HIV latency is a major barrier to a cure, as antiretroviral therapy (ART) inhibits active replication of new virus, but upon its removal, latent HIV can reactivate and start replicating again.
To address this, researchers are aiming to either turn on latent HIV, so the cell harboring the latent virus can go through HIV-induced cell death, or keep the latent virus off, so that ART can be made unnecessary.
Focused on maintaining HIV in the latent state and ultimately finding a cure, a research group at the Bioengineering Department and Carl R. Woese Institute for Genomic Biology at the University of Illinois Urbana-Champaign has identified five drug compounds that suppress the ability of latent HIV to reactivate and thus avoid the infection of other cells with the virus. More tests must occur within their lab and eventually with patient trials to confirm that these drug mixtures silence HIV into latency and potentially offer a new drug treatment.
“We want to influence the decisions these single cells make, and we try to bias their decision making to find out if we can control the stability of HIV latency,” said Roy Dar, head of the University of Illinois research group studying HIV and latency, and assistant professor of bioengineering and electrical and computer engineering.

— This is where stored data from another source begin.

Lemma process_row_complete_witness :
  ex_row !! "Sentence1"%string = Some (Some "a dog runs"%string)
  ∧ ex_row !! "Sentence2"%string = Some (Some "an animal moves"%string)
  ∧ ex_row !! "gold_label"%string = Some (Some "entailment"%string)
  ∧ ex_row !! "Sentence1_marked_1"%string = Some (Some "a *dog* runs"%string)
  ∧ ex_row !! "Sentence2_marked_1"%string = Some (Some "an *animal* *moves*"%string)
  ∧ ExploreData.process_row ex_row
    = Py.Return ("a dog runs an animal moves"%string, Some "entailment"%string,
                 ["dog"; "animal"; "moves"]%string).
Proof.
  assert (ex_row !! "Sentence1"%string = Some (Some "a dog runs"%string)) as H1
    by (vm_compute; reflexivity).
  assert (ex_row !! "Sentence2"%string = Some (Some "an animal moves"%string)) as H2
    by (vm_compute; reflexivity).
  assert (ex_row !! "gold_label"%string = Some (Some "entailment"%string)) as H3
    by (vm_compute; reflexivity).
  assert (ex_row !! "Sentence1_marked_1"%string = Some (Some "a *dog* runs"%string)) as H4
    by (vm_compute; reflexivity).
  assert (ex_row !! "Sentence2_marked_1"%string
          = Some (Some "an *animal* *moves*"%string)) as H5
    by (vm_compute; reflexivity).
  split; [exact H1|]. split; [exact H2|]. split; [exact H3|]. split; [exact H4|].
  split; [exact H5|].
  exact (process_row_complete ex_row _ _ _ _ _ H1 H2 H3 H4 H5).
Defined.
(** ** ExecMax *)

(** [for _, stmt := range migration.Queries]: [Some e] when a statement
    failed with [e], after the rollback. *)
Fixpoint exec_queries (queries : list string) : M (option error) :=
  match queries with
  | [] => mret None
  | stmt :: queries' =>
    err ← trans_Exec stmt;
    match err with
    | Some e => _ ← trans_Rollback; mret (Some e)
    | None => exec_queries queries'
    end
  end.

(** The update of the ledger that follows the statements. *)
Definition record_migration (dir : MigrationDirection) (id : string) : M (option error) :=
  if bool_decide (dir = Up) then
    now ← time_Now;
    trans_Insert {| MigrationRecord.Id := id; MigrationRecord.AppliedAt := now |}
  else if bool_decide (dir = Down) then
    '(_, err) ← trans_Delete {| MigrationRecord.Id := id; MigrationRecord.AppliedAt := 0 |};
    mret err
  else panic "Not possible".

(** The body of [for _, migration := range migrations]: [Some e] when the
    iteration left [ExecMax] with error [e]. *)
Definition apply_migration (dbMap : DbMap.t) (dir : MigrationDirection)
    (migration : PlannedMigration.t) : M (option error) :=
  err ← dbMap_Begin dbMap;
  match err with
  | Some e => mret (Some e)
  | None =>
    err ← exec_queries (PlannedMigration.Queries migration);
    match err with
    | Some e => mret (Some e)
    | None =>
      err ← record_migration dir (PlannedMigration.Id migration);
      match err with
      | Some e => mret (Some e)
      | None => trans_Commit
      end
    end
  end.
(** Open every step of a successful run. *)
Ltac go_inv1 :=
  match goal with
  | H : bind _ _ _ = (Ok _, _) |- _ =>
      let x := fresh "x" in let w := fresh "w" in let E := fresh "E" in
      apply bind_Ok in H as (x & w & E & H); cbn beta in H
  | H : ret _ _ = (Ok _, _) |- _ => apply ret_Ok in H as [? ?]; simplify_eq
  | H : fail _ _ = (Ok _, _) |- _ => by apply fail_Ok in H
  | H : wrapf _ _ _ = (Ok _, _) |- _ => apply wrapf_Ok in H
  | H : map_err _ _ _ = (Ok _, _) |- _ => apply map_err_Ok in H
  | H : attempt _ _ = (Ok _, _) |- _ => apply attempt_Ok in H
  | H : reject_if _ _ _ = (Ok _, _) |- _ => apply reject_if_Ok in H as [? ?]; simplify_eq
  | H : ret_result _ _ = (Ok _, _) |- _ => apply ret_result_Ok in H as [? ?]; simplify_eq
  | H : timeNow _ = (Ok _, _) |- _ => apply timeNow_Ok in H as [? ?]; simplify_eq
  | H : uuidNew _ = (Ok _, _) |- _ => apply uuidNew_Ok in H as [? ?]; simplify_eq
  | H : randRead _ _ _ = (Ok _, _) |- _ => apply randRead_Ok in H as [? ?]; simplify_eq
  | x : unit |- _ => destruct x
  end.
Ltac go_inv := repeat go_inv1.

(** Open a successful statement: what it read and what it wrote. *)
Lemma require_Ok {A} b e (k : result A) a : require b e k = Ok a -> b = true /\ k = Ok a.
Proof. unfold require. by destruct b. Qed.
Lemma one_Ok {A} (o : option A) a : one o = Ok a -> o = Some a.
Proof. destruct o; simpl; congruence. Qed.

(** ** Running forward when no statement fails *)
Section forward.
Context `{Env} (Hnf : forall n, env_fault n = false).

(** Inside a healthy transaction. *)
Definition live (o : N) (w : World) : Prop :=
  exists t, w_tx w = Some t /\ tx_org t = Some o /\ tx_aborted t = false.
Definition enter_tx (o : N) (w : World) : World :=
  {| w_db := w_db w; w_tick := S (S (w_tick w));
     w_tx := Some {| tx_now := env_now (w_tick w); tx_org := Some o; tx_aborted := false;
                     tx_snapshot := w_db w |};
     w_mail := w_mail w; w_redis := w_redis w |}.
Lemma live_enter o w : live o (enter_tx o w).
Proof. eexists. split_and!; done. Qed.
Lemma live_next o w : live o w -> live o (next_tick w).
Proof. intros (t & Ht & Ho & Ha). exists t. by split_and!. Qed.

Lemma query_live {A} (f : StmtCtx -> DB -> result A) o w r :
  live o w -> (forall c, s_org c = Some o -> f c (w_db w) = r) ->
  (forall e, r = Err e -> e = ErrNoRows) ->
  query f w = (r, next_tick w).
Proof.
  intros (t & Ht & Ho & Ha) Hf Hr. unfold query, stmt. rewrite Ht, Ha, Hnf.
  rewrite (Hf {| s_now := tx_now t; s_org := tx_org t; s_uuid := env_uuid (w_tick w) |}) by done.
  destruct r as [a|e]; [by destruct w|]. by rewrite (Hr e eq_refl).
Qed.
Lemma WithTenantTx_run {A} o (fn : M A) w r w2 :
  w_tx w = None -> fn (enter_tx o w) = (r, w2) -> live o w2 ->
  WithTenantTx o fn w =
    match r with
    | Ok a => (Ok a, set_tx None (next_tick w2))
    | Err e => (Err e, match w_tx w2 with
                       | Some t => set_tx None (set_db (tx_snapshot t) w2)
                       | None => w2
                       end)
    end.
Proof.
  intros Hw Hfn (t2 & Ht2 & Ho2 & Ha2). unfold WithTenantTx, bind at 1, wrapf, map_err, Begin.
  rewrite Hw, Hnf. unfold defer, bind at 1 2, set_config_org. simpl. rewrite Hnf.
  unfold bind at 1.
  match goal with |- context [fn ?x] => change x with (enter_tx o w) end. rewrite Hfn.
  destruct r as [a|e]; simpl.
  - unfold bind, Commit. rewrite Ht2, Ha2, Hnf. simpl. done.
  - unfold Rollback. by rewrite Ht2.
Qed.
End forward.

Focusing on understanding latency in HIV cells
Cells latently infected with HIV reactivate when a patient stops their drug treatment, skips doses of their medication, or cannot access treatment. Without successful viral suppression through drug treatment, the latent or quiet reservoir of cells continues to produce the virus in small amounts, which increases the viral load or amount of live HIV virus in the body.
Two main strategies exist for addressing latency in HIV-infected cells.
The shock-and-kill approach turns on all latent cells so that they highly express the HIV virus. These cells then go through HIV-induced cell death. In this situation, with the patient remaining on ART, they are protected from reactivation of the latent HIV cell reservoir.
While eliminating the latent pool sounds positive, challenges exist with shock and kill, said Dar.
“It is hard to reactivate the whole latent reservoir, a challenge for researchers studying the process and looking for ways to prevent HIV infection.”
Block and lock, the opposite approach to shock and kill, turns off latent cells and keep them in a dormant state so they never turn on again. With HIV drug treatment, the cells that usually turn on out of latency would stay off.
“Success with this approach means we could remove the drug and antiretroviral therapy so that the cells stay off indefinitely, which would be the holy grail of this treatment,” said Dar.
Testing and timing single cells in the drug screening
Dar’s group implemented a time series drug screening approach that used time-lapse fluorescence microscopy imaging for their research because fluctuations in HIV gene expression differ based on time. Not all drug screens capture that aspect of expression; the time series drug screening does.
With a microscope, the researchers tracked individual single cells infected with minimal HIV virus, exposed those cells to different compound treatments, and quantified the fluctuations over time under different treatments. They took images of the cells at 15-minute intervals for 48 hours to test more than 1,800 compounds.
They initially found three compounds that stabilized HIV in a latent state.
“We expanded from three to five drugs, which we labeled as latency-promoting agents, after looking at their functional analogs, that is, similarities in their physical, chemical, biochemical or pharmacological properties. We confirmed we can work with these five compounds to understand how their mechanisms affect more relevant models of HIV latency,” Lu said.
Once that phase of the research has been completed, they next will study samples from real patients to understand the relevance and effect of these drugs on HIV latency. Other research groups are working on this same challenge of latency and have discovered drugs that can suppress reactivation of the HIV virus. But that knowledge only strengthens Dar’s determination to continue his research on latency mechanisms and HIV.
“Collectively, if there are enough research groups studying HIV in different ways, I hope we will learn enough about the mechanisms to suppress these cells into a deep latent state,” Dar said. “Like so many researchers, we want to find an accessible treatment to deploy globally. That is always our hope.”